INSTRUCTIONS TO FOLLOW =>
Write out, word for word, every line from the one where "(** ** Sums over" occurs to the final line of the entries, and nothing beyond them.

EXERCISE DATA =>

(** ** Automation *)

Create HintDb rust.
Create Rewrite HintDb bools.
#[export] Hint Rewrite orb_true_iff orb_false_iff andb_true_iff negb_false_iff negb_true_iff
  Z.ltb_lt Z.ltb_ge Z.leb_le Z.leb_gt Z.eqb_eq Z.eqb_neq String.eqb_eq String.eqb_neq
  in_range_true one_of_true str_ltb_true Z.gtb_lt Z.geb_le : bools.
#[export] Hint Resolve zlen_nonneg byte_of_range as_bytes_range : rust.

(** Turn a boolean guard of the source into the proposition it decides. *)
Ltac bools := autorewrite with bools in *.

(** Walk back through the guards and [?]s of a computation that succeeded. *)
Ltac inv_ok :=
  repeat match goal with
  | H : rbind _ _ = Ok _ |- _ => apply rbind_ok in H as (? & ? & H)
  | H : (if _ then Err _ else _) = Ok _ |- _ => apply reject_ok in H as [? H]
  | H : ok_or _ _ = Ok _ |- _ => apply ok_or_ok in H
  | H : map_err _ _ = Ok _ |- _ => apply map_err_ok in H
  | H : Ok _ = Ok _ |- _ => injection H as H
  | H : Err _ = Ok _ |- _ => discriminate H
  | H : Ok _ = Err _ |- _ => discriminate H
  end.

(** [lia] with division and modulo by constants. *)
Ltac dlia := Z.to_euclidean_division_equations; lia.

(** Split conjunctions and destruct existentials in the context. *)
Ltac split_all :=
  repeat match goal with
  | H : _ /\ _ |- _ => destruct H
  | H : exists _, _ |- _ => destruct H
  end.

(** ** Separators: the last one splits a byte string in one way *)

Lemma last_separator {c : Z} (l k l' k' : list Z) :
  Forall (fun b => b <> c) k -> Forall (fun b => b <> c) k' ->
  l ++ c :: k = l' ++ c :: k' -> l = l' /\ k = k'.
Proof.
  assert (Hone : forall l k l' k' : list Z, Forall (fun b => b <> c) k' ->
            forall m, l = l' ++ m -> c :: k' = m ++ c :: k -> l = l' /\ k = k').
  { intros l0 k0 l0' k0' Hk m -> Hm. destruct m as [|x m]; simpl in Hm; simplify_eq.
    - by rewrite app_nil_r.
    - apply Forall_app in Hk as [_ Hk]. inversion Hk. congruence. }
  intros Hk Hk' H. apply app_eq_inv in H as [(m & H1 & H2)|(m & H1 & H2)].
  - by apply (Hone l k l' k' Hk' m).
  - by destruct (Hone l' k' l k Hk m H1 H2).
Qed.

(** ** Packing bit fields *)

Lemma lor_pack k m p q :
  0 <= k -> 2 ^ k = m -> 0 <= q < m -> Z.lor (Z.shiftl p k) q = p * m + q.
Proof.
  intros Hk <- Hq. rewrite <- Z.shiftl_mul_pow2 by done.
  assert (Hl : Z.land (Z.shiftl p k) q = 0).
  { apply Z.bits_inj'. intros n Hn. rewrite Z.land_spec, Z.bits_0, Z.shiftl_spec by done.
    destruct (Z.lt_ge_cases n k).
    - by rewrite Z.testbit_neg_r by lia.
    - rewrite <- (Z.mod_small q (2 ^ k)), Z.mod_pow2_bits_high by lia. apply andb_false_r. }
  rewrite <- Z.lxor_lor by done. symmetry. by apply Z.add_nocarry_lxor.
Qed.

Lemma land_low k x : 0 <= k -> Z.land x (2 ^ k - 1) = x mod 2 ^ k.
Proof. intros. rewrite <- Z.land_ones by done. by rewrite Z.ones_equiv. Qed.

(** [u8] left shift drops the bits that leave the byte. *)
Definition wrap8 (z : Z) : Z := z mod 256.

(** ** Counting the entries of a finite map *)

Section Count.
Context {K : Type} `{Countable K} {V : Type}.

Definition count_if (p : V -> bool) (m : gmap K V) : nat :=
  size (filter (fun kv => p kv.2 = true) m).

Lemma count_if_empty p : count_if p ∅ = 0%nat.
Proof. unfold count_if. by rewrite map_filter_empty, map_size_empty. Qed.

Lemma count_if_insert p (m : gmap K V) k v :
  m !! k = None -> count_if p (<[k:=v]> m) = (count_if p m + (if p v then 1 else 0))%nat.
Proof.
  intros Hk. unfold count_if. destruct (p v) eqn:Hp.
  - rewrite map_filter_insert_True by done. rewrite map_size_insert_None; [lia|].
    apply map_lookup_filter_None. by left.
  - rewrite map_filter_insert_False by (simpl; congruence). rewrite delete_id by done. lia.
Qed.

Lemma count_if_delete p (m : gmap K V) k v :
  m !! k = Some v -> (count_if p (delete k m) + (if p v then 1 else 0) = count_if p m)%nat.
Proof.
  intros Hk. rewrite <- (count_if_insert p (delete k m) k v) by apply lookup_delete_eq.
  by rewrite insert_delete_eq, insert_id.
Qed.

Lemma count_if_update p (m : gmap K V) k v w :
  m !! k = Some v ->
  (count_if p (<[k:=w]> m) + (if p v then 1 else 0) = count_if p m + (if p w then 1 else 0))%nat.
Proof.
  intros Hk. rewrite <- (count_if_delete p m k v) by done.
  rewrite <- (insert_delete_eq m k w), count_if_insert by apply lookup_delete_eq. lia.
Qed.

Lemma count_if_zero p (m : gmap K V) k v : count_if p m = 0%nat -> m !! k = Some v -> p v = false.
Proof.
  intros Hc Hk. destruct (p v) eqn:Hp; [|done].
  pose proof (count_if_delete p m k v Hk) as Hd. rewrite Hp in Hd. lia.
Qed.

Lemma count_if_pos p (m : gmap K V) k v : m !! k = Some v -> p v = true -> (0 < count_if p m)%nat.
Proof. intros Hk Hp. pose proof (count_if_delete p m k v Hk) as Hd. rewrite Hp in Hd. lia. Qed.

Lemma count_if_two p (m : gmap K V) j k v w :
  j <> k -> m !! j = Some v -> m !! k = Some w -> p v = true -> p w = true -> (2 <= count_if p m)%nat.
Proof.
  intros Hne Hj Hk Hv Hw. pose proof (count_if_delete p m j v Hj) as Hd. rewrite Hv in Hd.
  pose proof (count_if_pos p (delete j m) k w) as Hp.
  rewrite lookup_delete_ne in Hp by done. specialize (Hp Hk Hw). lia.
Qed.
End Count.

(** ** Sums over the entries of a finite map *)

Section Sum.
Context {K : Type} `{Countable K} {V : Type}.

Definition sum_of (w : V -> Z) (m : gmap K V) : Z := map_fold (fun _ v acc => w v + acc) 0 m.

Lemma sum_of_empty w : sum_of w ∅ = 0.
Proof. apply map_fold_empty. Qed.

COMPLETED EXERCISE =>
(** ** Sums over the entries of a finite map *)

Section Sum.
Context {K : Type} `{Countable K} {V : Type}.

Definition sum_of (w : V -> Z) (m : gmap K V) : Z := map_fold (fun _ v acc => w v + acc) 0 m.

Lemma sum_of_empty w : sum_of w ∅ = 0.
Proof. apply map_fold_empty. Qed.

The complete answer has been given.